Modulus of [Elasticity|Rigidity] and Shear Modulus

If you apply 1.5x10^3Nm to some material; that force is called the stress and how the material deforms is called the strain.

If you are applying some force or stress to a material; is there standard deformation calculations to see just how much they'll deform?

Shear stress and shear modulus are not the same. They're related (for torsion in a shaft etc) by the equation you gave, T/J = Fs/R, where J = modulus of rigidity, R = radius. You know how to calculate J from previous thread!

That equation and T/J = G*theta/L are not either/or, they both apply. theta is the angle of twist over length L.

G and E are not the same, though they have same units, GPa. They are related by the formula G = E/2/(1 + ν) where ν (nu) is Poisson's ratio, usually taken as 0.26 in my recollection, though between that and 0.29 doesn't make a deal of difference.

thank you; this is what I was trying to refer to in my question #4.

Now I should be able to calculate the needed values and then use those in my formulas to try and sort this issue out.

p.s.

I apologize for the delay, real life calls sometimes!

Is the shear modulus is actually the modulus of rigidity as denoted by G?

Is the shear stress is denoted by Fs?

That material sheet that I posted in the original post doesn't use modulus of rigidity but uses modulus of elasticity. Looking at this website it seems that modulus of elasticity is another name for Young's modulus or denoted by E.

Although the way modulus of elasticity is described in the link, why would the same behavior be described in so many different ways with different names and symbols?

If that's the case I can get the modulus of rigidity by solving the problem G = E/2(1+v) in this case v [Poisson's ratio] is provided by the material sheet above as 0.29

Is the shear modulus is actually the modulus of rigidity as denoted by G? Yes

Is the shear stress is denoted by Fs? Yes

That material sheet that I posted in the original post doesn't use modulus of rigidity but uses modulus of elasticity. As far as I can see it doesn't use either of them, but it defines them both, and also bulk modulus. I don't see your problem,

Looking at this website it seems that modulus of elasticity is another name for Young's modulus or denoted by E. That's correct.

Although the way modulus of elasticity is described in the link, why would the same behavior be described in so many different ways with different names and symbols? It's not the same behaviour, the various moduli relate to material being stressed in different ways.
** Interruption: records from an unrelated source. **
Lemma blank_inv c : blank c = true -> FC_Rule c = "" /\ FC_Targets c = [].
Proof.
  unfold blank. rewrite !andb_true_iff. intros ((((H & _) & _) & _) & Ht). split; [by apply String.eqb_eq|].
  apply Nat.eqb_eq in Ht. by destruct (FC_Targets c).
Qed.

Lemma evaluated_strings l runs n limit c : (forall ts, MaxCallsPerRun l = Some ts -> Forall (fun t => valid (TL_Target t)) ts) ->
  validateEvaluated c l limit n = Ok runs -> valid (FC_Rule c) /\ Forall (fun t => valid (TC_Target t) /\ valid (TC_Outcome t)) (FC_Targets c).
Proof.
  intros Hts H. unfold validateEvaluated in H. destruct (FC_Name c <>s CheckMaxCallsPerRun).
  - res_inv. repeat match goal with H : _ || _ = false |- _ => apply orb_false_iff in H as [H ?] end.
    repeat match goal with H : negb _ = false |- _ => apply negb_false_iff in H end.
    match goal with H : (length _ =? 0)%nat = true |- _ => apply Nat.eqb_eq in H; destruct (FC_Targets c); [|done] end.
    split; [|constructor]. match goal with H : (FC_Rule c =s _) = true |- _ => apply String.eqb_eq in H; rewrite H end.
    by destruct (FC_Name c =s CheckMinCandidateFrequency).
  - res_inv. repeat match goal with H : _ || _ = false |- _ => apply orb_false_iff in H as [H ?] end.
    repeat match goal with H : negb _ = false |- _ => apply negb_false_iff in H end.
    match goal with H : (FC_Rule c =s _) = true |- _ => apply String.eqb_eq in H; rewrite H end. split; [by vm_compute|].
    match goal with H : (length _ =? length _)%nat = true |- _ => apply Nat.eqb_eq in H; rename H into Hl end.
    eapply target_strings; [eassumption|exact Hl|]. destruct (MaxCallsPerRun l) as [ts|]; [by apply Hts|constructor].
Qed.

Lemma frequency_strings l n c : (forall ts, MaxCallsPerRun l = Some ts -> Forall (fun t => valid (TL_Target t)) ts) ->
  (exists name o, name ∈ frequency_names /\ validate_frequency l n (c, (name, o)) = Ok tt) ->
  valid (FC_Name c) /\ valid (FC_State c) /\ valid (FC_Rule c) /\ valid (FC_MissingEvidence c) /\
  Forall (fun t => valid (TC_Target t) /\ valid (TC_Outcome t)) (FC_Targets c).
Proof.
  intros Hts (name & o & Hn & H). unfold validate_frequency, OptionalGateLimit_Maximum in H. apply bind_unit_iff in H as [Hname H].
  apply fail_if_Ok, negb_false_iff, String.eqb_eq in Hname.
  assert (Vn : Forall (fun s => valid s) frequency_names) by (unfold frequency_names; rewrite !Forall_cons, Forall_nil; split_and!; done).
  split. { rewrite Hname. rewrite Forall_forall in Vn. by apply Vn. }
  destruct (set o); cbn [negb] in H.
  - destruct (String.eqb_spec (FC_State c) GateCheckDeferred) as [Es|Es].
    + apply bind_unit_iff in H as [Hb Ht]. apply fail_if_Ok, orb_false_iff in Hb as [Hb _]. apply negb_false_iff, blank_inv in Hb as [-> ->].
      apply validateText_Ok in Ht as (_ & Ht & _). rewrite Es. split_and!; try done. 
    + destruct (String.eqb_spec (FC_State c) GateCheckEvaluated) as [Es'|Es']; [|done].
      apply bind_unit_iff in H as [Hm Hv]. apply fail_if_Ok, negb_false_iff, String.eqb_eq in Hm.
      apply map_err_Ok in Hv. destruct (evaluated_strings _ _ _ _ _ Hts Hv) as [Hr Ht]. rewrite Es', Hm. by split_and!.
  - apply bind_unit_iff in H as [Hs Hb]. apply fail_if_Ok, negb_false_iff, String.eqb_eq in Hs.
    apply fail_if_Ok, orb_false_iff in Hb as [Hb Hm]. apply negb_false_iff, blank_inv in Hb as [-> ->].
    apply negb_false_iff, String.eqb_eq in Hm. rewrite Hs, Hm. by split_and!.
Qed.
If that's the case I can get the modulus of rigidity by solving the problem G = E/2(1+v) in this case v [Poisson's ratio] is provided by the material sheet above as 0.29. That's right. The table didn't need to list all 3 of E, G and ν as they're related by the formula, but it did and you can check the figures agree near enough (I haven't checked, maybe exact in ksi, a bit out in GPa but near enough in practice).

The formula you gave for angle of twist theta doesn't immediately drop out of the relation between shear stress and shear strain, given in various posts and links. To derive it would need a calculation involving integration. But I'm sure it's correct as it agrees with one in my (old) copy of Roark, and other sources.

Also note that J in the formulas for Fs and theta is only the same for both in the case of a cylindrical shaft. For other shapes it's different and if you get involved in that you need to study the literature.

thank you, this was very helpful clarifying those questions.

Also thanks for the heads up about the tips about those calculations apply to solid shafts!

No problem!

Looking at it again, the formula for angular twist does come out readily from the definitions, I was over-thinking it in my comment.

A year or 2 back I wanted to calculate figures for a helical spring with rectangular "wire". I made the mistake of assuming the torsional J-value could be got from the perpendicular axes theorem (adding the 2 J-values at right angles to each other and to the plane of twisting). This only works for circular sections. Other forum members put me right, we can all help each other!